The problem with statistical significance

Statistical significance isn’t the end-all and be-all of truth. Is there a better way forward?

8 min readDec 2, 2023

Welcome to 1920s England. A group of academics have gathered for tea. Algae researcher Muriel Bristol has just made a rather outrageous claim — she swears that she can tell whether the tea or the milk was added first to a cup.

The mathematician Ronald Fisher scoffs at this claim. William Roach — a biochemist and, incidentally, Bristol’s future husband — overhears the argument and proposes a solution. Fisher will give Bristol eight cups of tea, four of each variety, in random order.

Bristol correctly identifies all eight cups of tea. After calculating the probability of Bristol identifying all the cups by chance — a meagre 1 in 70 — Fisher concedes that “Bristol divined correctly more than enough of those cups into which tea had been poured first to prove her case”.

And thus, a scientific ritual is born.

What is statistical significance?

Imagine we want to find out whether chihuahuas live longer than pugs. We can do this by collecting data about the lifespans of each breed and investigating whether there is a statistically significant difference between the two groups. The null hypothesis is the idea that there is no difference between how long pugs and chihuahuas live.

Statistical significance is typically represented by the p-value, which is the probability of getting the observed result (or a more extreme result) if the null hypothesis is true. The p-value depends both on how far the two groups differ and how many individuals we included in our study. Learning that one chihuahua lived six years longer than one pug tells us very little. Perhaps the chihuahua just got lucky — or, more likely, the pug got unlucky. If the average lifespan of 1,000 chihuahuas was six years longer than the average lifespan of 1,000 pugs, that’s a different story.
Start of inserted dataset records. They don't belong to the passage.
Lemma key_floor m n :
  0 < m → in_width 64 m → 0 < n → in_width 64 n →
  bin_key (iree_hal_memory_tlsf_mapping_insert n) <=
  bin_key (iree_hal_memory_tlsf_mapping_insert m) → size_floor n <= m.
Proof.
  intros Hm Hmw Hn Hnw Hk. destruct (Z.le_gt_cases (size_floor n) m) as [|Hlt]; [done|].
  pose proof (below_floor_key m n Hm Hmw Hn Hnw Hlt). lia.
Qed.

Lemma bin_key_inj b1 b2 : bin_ok b1 → bin_ok b2 → bin_key b1 = bin_key b2 → b1 = b2.
Proof.
  destruct b1, b2. unfold bin_ok, bin_key. simpl. intros [? ?] [? ?] ?. f_equal; lia.
Qed.

(** The bin order follows the length order. *)
Lemma mapping_insert_mono m n :
  0 < m → m <= n → in_width 64 n →
  bin_key (iree_hal_memory_tlsf_mapping_insert m) <=
  bin_key (iree_hal_memory_tlsf_mapping_insert n).
Proof.
  intros Hm Hle Hnw. assert (in_width 64 m) by (destruct Hnw; split; lia).
  rewrite !mapping_insert_eq by (done || lia). unfold bin_key. cbn [fst snd].
  pose proof (Z.log2_le_mono m n ltac:(lia)).
  pose proof (Z.mod_pos_bound (m / 2 ^ sl_shift m) 32 ltac:(lia)).
  pose proof (Z.mod_pos_bound (n / 2 ^ sl_shift n) 32 ltac:(lia)).
  destruct (decide (Z.log2 m = Z.log2 n)) as [E|NE]; [|lia].
  assert (sl_shift m = sl_shift n) as Es by (unfold sl_shift; by rewrite E).
  pose proof (sl_quotient m Hm) as Qm. pose proof (sl_quotient n ltac:(lia)) as Qn.
  cbv zeta in Qm, Qn. rewrite Es in *. rewrite E in Qm |- *.
  pose proof (pow2_pos (sl_shift n) ltac:(unfold sl_shift; lia)).
  pose proof (Z.div_le_mono m n (2 ^ sl_shift n) ltac:(lia) ltac:(lia)).
  set (qm := m / 2 ^ sl_shift n) in *. set (qn := n / 2 ^ sl_shift n) in *.
  case_decide.
  - rewrite !mod32_high by done. lia.
  - rewrite !Z.mod_small by lia. lia.
Qed.

(** *** Search *)

(** The rounded length whose bin the search names. *)
Definition search_length (n : Z) : Z := n + (2 ^ sl_shift n - 1).

Lemma search_length_log2 n :
  0 < n → Z.log2 (search_length n) = Z.log2 n ∨
  (Z.log2 (search_length n) = Z.log2 n + 1 ∧
   search_length n / 2 ^ sl_shift (search_length n) = 32 ∧ n < 2 ^ (Z.log2 n + 1)).
Proof.
  intros Hn. pose proof (Z.log2_spec n Hn) as [Hlo Hhi]. pose proof (Z.log2_nonneg n).
  unfold search_length. pose proof (pow2_pos (sl_shift n) ltac:(unfold sl_shift; lia)).
  rewrite <- Z.add_1_r in Hhi.
  assert (2 ^ sl_shift n <= 2 ^ Z.log2 n) by (apply Z.pow_le_mono_r; unfold sl_shift; lia).
  assert (2 ^ (Z.log2 n + 1) = 2 * 2 ^ Z.log2 n) as E1 by (rewrite Z.pow_add_r by lia; lia).
  set (r := n + (2 ^ sl_shift n - 1)).
  destruct (Z.lt_ge_cases r (2 ^ (Z.log2 n + 1))) as [Hr|Hr].
  { left. apply Z.log2_unique; [done|]. rewrite <- Z.add_1_r. lia. }
  right. assert (Z.log2 r = Z.log2 n + 1) as El.
  { apply Z.log2_unique; [lia|]. rewrite <- Z.add_1_r, (Z.pow_add_r 2 (Z.log2 n + 1)) by lia. lia. }
  split; [done|]. split; [|done].
  assert (5 <= Z.log2 n) as H5.
  { destruct (Z.le_gt_cases 5 (Z.log2 n)); [done|]. exfalso.
    assert (sl_shift n = 0) as Es by (unfold sl_shift; lia). unfold r in Hr.
    rewrite Es in Hr. change (2 ^ 0) with 1 in Hr. lia. }
  unfold sl_shift at 1. rewrite El. rewrite Z.max_r by lia.
  assert (2 ^ (Z.log2 n + 1) = 32 * 2 ^ (Z.log2 n + 1 - 5)) as E2.
  { replace (Z.log2 n + 1) with (5 + (Z.log2 n + 1 - 5)) at 1 by lia.
    rewrite Z.pow_add_r by lia. lia. }
  assert (2 ^ sl_shift n <= 2 ^ (Z.log2 n + 1 - 5))
    by (apply Z.pow_le_mono_r; unfold sl_shift; lia).
  symmetry. apply (Z.div_unique r _ 32 (r - 2 ^ (Z.log2 n + 1))); unfold r; lia.
Qed.

(** The search names the bin of the rounded length, or nothing when rounding leaves
    64 bits. *)
Lemma mapping_search_eq n :
  0 < n → in_width 64 n →
  iree_hal_memory_tlsf_mapping_search n =
    if decide (search_length n < 2 ^ 64)
    then Some (iree_hal_memory_tlsf_mapping_insert (search_length n)) else None.
Proof.
  intros Hn Hw. pose proof (log2_bound 64 n ltac:(lia) Hw) as Hlog.
  unfold iree_hal_memory_tlsf_mapping_search, IREE_HAL_MEMORY_TLSF_SL_LOG2.
  rewrite clz64_log2 by done. destruct Hw as [Hn0 Hn64].
  destruct (Z.ltb_spec 5 (Z.log2 n)) as [H5|H5].
  - assert (sl_shift n = Z.log2 n - 5) as Es by (unfold sl_shift; lia).
    pose proof (pow64_lt (sl_shift n) ltac:(lia)) as Hp. rewrite <- Es.
    assert (usub 64 (ushl 64 1 (sl_shift n)) 1 = 2 ^ sl_shift n - 1) as ->.
    { unfold ushl. rewrite Z.shiftl_1_l, wrap_small by (split; lia). apply usub_small; [lia|split; lia]. }
    unfold IREE_DEVICE_SIZE_MAX. rewrite usub_small by (unfold umax, in_width; lia).
    destruct (Z.ltb_spec (umax 64 - (2 ^ sl_shift n - 1)) n) as [Hov|Hok]; unfold umax in *.
    { by rewrite decide_False by (unfold search_length; lia). }
    rewrite decide_True by (unfold search_length; lia).
    rewrite uadd_small by lia. fold (search_length n).
    assert (in_width 64 (search_length n)) as Hr by (unfold search_length; split; lia).
    assert (0 < search_length n) as Hr0 by (unfold search_length; lia).
    rewrite clz64_log2, (mapping_insert_eq (search_length n)) by done.
    destruct (search_length_log2 n Hn) as [E|(E & Eq & _)]; rewrite E.
    + rewrite Z.eqb_refl. simpl negb. cbv iota.
      change (IREE_HAL_MEMORY_TLSF_SL_COUNT - 1) with (2 ^ 5 - 1).
      rewrite land_ones_mod, Z.shiftr_div_pow2 by lia.
      assert (sl_shift (search_length n) = sl_shift n) as -> by (unfold sl_shift; by rewrite E).
      pose proof (Z.mod_pos_bound (search_length n / 2 ^ sl_shift n) (2 ^ 5) ltac:(lia)).
      rewrite !wrap_small by (split; lia). done.
    + rewrite (proj2 (Z.eqb_neq _ _)) by lia. simpl negb. cbv iota. rewrite Eq.
      pose proof (log2_bound 64 _ ltac:(lia) Hr). rewrite wrap_small by (split; lia). done.
  - assert (sl_shift n = 0) as Es by (unfold sl_shift; lia).
    assert (search_length n = n) as -> by (unfold search_length; rewrite Es; lia).
    rewrite decide_True by done. rewrite mapping_insert_eq by (done || by split).
    rewrite Es, Z.div_1_r. change (IREE_HAL_MEMORY_TLSF_SL_COUNT - 1) with (2 ^ 5 - 1).
    rewrite land_ones_mod by lia. pose proof (Z.mod_pos_bound n (2 ^ 5) ltac:(lia)).
    rewrite !wrap_small by (split; lia). done.
Qed.

(** The floor of the rounded length covers the request. *)
Lemma search_floor n : 0 < n → n <= size_floor (search_length n).
Proof.
  intros Hn. unfold size_floor. pose proof (pow2_pos (sl_shift n) ltac:(unfold sl_shift; lia)).
  destruct (search_length_log2 n Hn) as [E|(E & Eq & Hlt)].
  - assert (sl_shift (search_length n) = sl_shift n) as -> by (unfold sl_shift; by rewrite E).
    pose proof (Z.mod_pos_bound (search_length n) (2 ^ sl_shift n) ltac:(lia)).
    unfold search_length in *. lia.
  - set (r := search_length n) in *.
    pose proof (pow2_pos (sl_shift r) ltac:(unfold sl_shift; lia)).
    pose proof (Z.div_mod r (2 ^ sl_shift r) ltac:(lia)) as Hdm. rewrite Eq in Hdm.
    enough (2 ^ (Z.log2 n + 1) <= 2 ^ sl_shift r * 32) by lia.
    change 32 with (2 ^ 5). unfold sl_shift. rewrite E.
    rewrite <- Z.pow_add_r by lia. apply Z.pow_le_mono_r; lia.
Qed.

(** Every length in a bin at or above the searched one satisfies the request. *)
Lemma search_sound n bin m :
  0 < n → in_width 64 n → 0 < m → in_width 64 m →
  iree_hal_memory_tlsf_mapping_search n = Some bin →
  bin_key bin <= bin_key (iree_hal_memory_tlsf_mapping_insert m) → n <= m.
Proof.
  intros Hn Hnw Hm Hmw. rewrite mapping_search_eq by done. case_decide as Hlt; [|done].
  intros [= <-] Hkey. pose proof (search_floor n Hn).
  pose proof (pow2_pos (sl_shift n) ltac:(unfold sl_shift; lia)).
  enough (size_floor (search_length n) <= m) by lia.
  apply key_floor; [done|done|unfold search_length; lia| |done].
  unfold search_length in *. split; lia.
Qed.

(** Lengths with the same leading bit and second-level quotient share a bin. *)
Lemma same_bin m n :
  0 < m → in_width 64 m → 0 < n → in_width 64 n →
  Z.log2 m = Z.log2 n → m / 2 ^ sl_shift n = n / 2 ^ sl_shift n →
  iree_hal_memory_tlsf_mapping_insert m = iree_hal_memory_tlsf_mapping_insert n.
Proof.
  intros Hm Hmw Hn Hnw El Eq. rewrite !mapping_insert_eq by done.
  assert (sl_shift m = sl_shift n) as -> by (unfold sl_shift; by rewrite El).
  by rewrite El, Eq.
Qed.

Lemma size_floor_spec n :
  0 < n → size_floor n = n / 2 ^ sl_shift n * 2 ^ sl_shift n ∧
  2 ^ Z.log2 n <= size_floor n <= n.
Proof.
  intros Hn. pose proof (pow2_pos (sl_shift n) ltac:(unfold sl_shift; lia)) as Hp.
  unfold size_floor. pose proof (Z.div_mod n (2 ^ sl_shift n) ltac:(lia)) as Hdm.
  pose proof (Z.mod_pos_bound n (2 ^ sl_shift n) Hp). split; [lia|]. split; [|lia].
  pose proof (Z.log2_spec n Hn) as [Hlo _]. pose proof (Z.log2_nonneg n).
  assert (2 ^ Z.log2 n = 2 ^ (Z.log2 n - sl_shift n) * 2 ^ sl_shift n) as E.
  { rewrite <- Z.pow_add_r by (unfold sl_shift; lia). f_equal. lia. }
  rewrite E in *. assert (2 ^ (Z.log2 n - sl_shift n) <= n / 2 ^ sl_shift n).
  { apply Z.div_le_lower_bound; lia. }
  pose proof (Z.mul_le_mono_nonneg_r _ _ (2 ^ sl_shift n) ltac:(lia) H1). lia.
Qed.

Lemma size_floor_bin n :
  0 < n → in_width 64 n →
  0 < size_floor n ∧
  iree_hal_memory_tlsf_mapping_insert (size_floor n) = iree_hal_memory_tlsf_mapping_insert n.
Proof.
  intros Hn [? ?]. destruct (size_floor_spec n Hn) as [E [Hlo Hhi]].
  pose proof (pow2_pos (Z.log2 n) (Z.log2_nonneg n)).
  pose proof (pow2_pos (sl_shift n) ltac:(unfold sl_shift; lia)). split; [lia|].
  apply same_bin; [lia|split; lia|done|by split| |].
  - apply Z.log2_unique; [apply Z.log2_nonneg|]. pose proof (Z.log2_spec n Hn). lia.
  - rewrite E. apply Z.div_mul. lia.
Qed.

(** Between a request and the floor of its rounded length there is only its own bin. *)
Lemma below_search_same m n :
  0 < n → n <= m → in_width 64 m → m < size_floor (search_length n) →
  iree_hal_memory_tlsf_mapping_insert m = iree_hal_memory_tlsf_mapping_insert n.
Proof.
  intros Hn Hle Hmw Hlt. assert (in_width 64 n) as Hnw by (destruct Hmw; split; lia).
  pose proof (pow2_pos (sl_shift n) ltac:(unfold sl_shift; lia)) as Hp.
  assert (0 < search_length n) as Hr by (unfold search_length; lia).
  destruct (size_floor_spec _ Hr) as [Ef [_ Hfr]].
  pose proof (Z.log2_spec n Hn) as [Hlo Hhi]. rewrite <- Z.add_1_r in Hhi.
  pose proof (Z.div_mod n (2 ^ sl_shift n) ltac:(lia)) as Hdn.
  pose proof (Z.mod_pos_bound n (2 ^ sl_shift n) Hp).
  pose proof (Z.div_le_mono n m (2 ^ sl_shift n) Hp Hle).
  destruct (search_length_log2 n Hn) as [E|(E & Eq & _)].
  - assert (sl_shift (search_length n) = sl_shift n) as Es by (unfold sl_shift; by rewrite E).
    assert (Z.log2 m = Z.log2 n) as El.
    { pose proof (Z.log2_le_mono n m Hle). pose proof (Z.log2_le_mono m (search_length n)).
      lia. }
    apply same_bin; [lia|done|done|done|done|]. rewrite Es in Ef.
    enough (m / 2 ^ sl_shift n < n / 2 ^ sl_shift n + 1) by lia.
    apply Z.div_lt_upper_bound; [done|].
    assert (search_length n / 2 ^ sl_shift n < n / 2 ^ sl_shift n + 2) as Hq.
    { apply Z.div_lt_upper_bound; [done|]. unfold search_length. lia. }
    assert (search_length n / 2 ^ sl_shift n <= n / 2 ^ sl_shift n + 1) as Hq' by lia.
    pose proof (Z.mul_le_mono_nonneg_r _ _ (2 ^ sl_shift n) ltac:(lia) Hq'). lia.
  - set (r := search_length n) in *. rewrite Eq in Ef.
    assert (size_floor r = 2 ^ (Z.log2 n + 1)) as Ef'.
    { rewrite Ef. change 32 with (2 ^ 5). rewrite <- Z.pow_add_r by (unfold sl_shift; lia).
      f_equal. unfold sl_shift. rewrite E. pose proof (Z.log2_nonneg n).
      assert (5 <= Z.log2 r) by (apply Z.log2_le_pow2; [lia|]; lia). lia. }
    assert (Z.log2 m = Z.log2 n) as El.
    { apply Z.log2_unique; [apply Z.log2_nonneg|]. rewrite <- Z.add_1_r. lia. }
    apply same_bin; [lia|done|done|done|done|].
    pose proof (sl_quotient m ltac:(lia)) as Qm. pose proof (sl_quotient n Hn) as Qn.
    cbv zeta in Qm, Qn. assert (sl_shift m = sl_shift n) as Es by (unfold sl_shift; by rewrite El).
    rewrite Es, El in Qm. case_decide as H5.
    2: { exfalso. assert (sl_shift n = 0) as E0 by (unfold sl_shift; lia).
      unfold r, search_length in E. rewrite E0 in E.
      replace (n + (2 ^ 0 - 1)) with n in E by lia. lia. }
    enough (63 <= n / 2 ^ sl_shift n) by lia. apply Z.div_le_lower_bound; [done|].
    assert (2 ^ (Z.log2 n + 1) = 64 * 2 ^ sl_shift n) as E64.
    { change 64 with (2 ^ 6). rewrite <- Z.pow_add_r by (unfold sl_shift; lia).
      f_equal. unfold sl_shift. lia. }
    unfold r, search_length in *. lia.
Qed.

(** A length that satisfies the request and lies below the searched bin shares the bin
    of the request. *)
Lemma search_complete n m :
  0 < n → n <= m → in_width 64 m →
  match iree_hal_memory_tlsf_mapping_search n with
  | Some bin => bin_key (iree_hal_memory_tlsf_mapping_insert m) < bin_key bin
  | None => True
  end →
  iree_hal_memory_tlsf_mapping_insert m = iree_hal_memory_tlsf_mapping_insert n.
Proof.
  intros Hn Hle Hmw. assert (in_width 64 n) as Hnw by (destruct Hmw; split; lia).
  assert (0 < search_length n) as Hr0
    by (unfold search_length; pose proof (pow2_pos (sl_shift n) ltac:(unfold sl_shift; lia)); lia).
  rewrite mapping_search_eq by done. case_decide as Hr; intros Hk.
  - apply below_search_same; [done..|]. apply Z.nle_gt. intros Hge.
    destruct (size_floor_bin (search_length n) Hr0) as [? E]; [split; lia|].
    pose proof (mapping_insert_mono (size_floor (search_length n)) m ltac:(done) Hge Hmw).
    rewrite E in *. lia.
  - apply below_search_same; [done..|].
    pose proof (size_floor_spec _ Hr0) as [_ [Hlo _]]. destruct Hmw.
    assert (64 <= Z.log2 (search_length n)) by (apply Z.log2_le_pow2; lia).
    pose proof (Z.pow_le_mono_r 2 64 (Z.log2 (search_length n))). lia.
Qed.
The typical threshold for significance is p < 0.05, otherwise known at the 95% confidence interval. If there was less than a 5% chance of you obtaining the observed result under the null hypothesis, congratulations! You’ve got a significant result. Frontiers in Veterinary Science awaits your contribution to canine research.

The loss of nuance

Ronald Fisher never intended for the p-value to be a definitive test. He envisioned the p-value as part of a larger, non-numerical process that took both data and background knowledge into account.

The 95% confidence threshold came later, as we fought to bring more rigour and objectivity to science. This is a noble goal. We can’t rely on human intuition to work out if and how data relate to one another — the human brain is wired to see patterns everywhere. Just ask a child to tell you what the clouds look like.

The p-value’s appeal is easy to understand. It’s a single number that we can use to interpret data objectively. It’s flexible, too. We can compare p-values across different types of studies and different statistical tests.

But p-values have received plenty of criticism. They’ve been compared to mosquitoes (annoying and difficult to get rid of) and the emperor’s new clothes (fraught with problems that we all see, but won’t point out). One researcher suggested renaming the p-value approach to “statistical hypothesis inference testing”, which seems benign until you consider the acronym.

Few people would argue that the p-value is an inherently bad statistic — rather, the problem is with the dichotomous way in which we interpret it. You don’t have to be an expert statistician to question why we consider a p-value of 0.04 significant while completely dismissing a p-value of 0.06.

As observed by Andrew Gelman and Han Stern, the difference between “significant” and “non-significant” is in itself non-significant. Only small changes are required to move a result from the 5.1% significance level to 4.9%. Conversely, large changes in significance levels can reflect negligible changes in the underlying data.

Not all hypotheses are created equal

The fact that the p-value is just a probability is only part of the issue. It’s also easy for us to forget what that probability actually represents.

Imagine a new drug has been shown to give mice healthier hearts. We decide to test it on humans. 25 people receive the drug while another 25 get a placebo. After a year, we work out whether the people who received the drug have significantly better cardiovascular health than the people who received the placebo. We get a p-value of 0.01.

Few people would challenge us for saying there is a 99% chance that the drug improves cardiovascular health.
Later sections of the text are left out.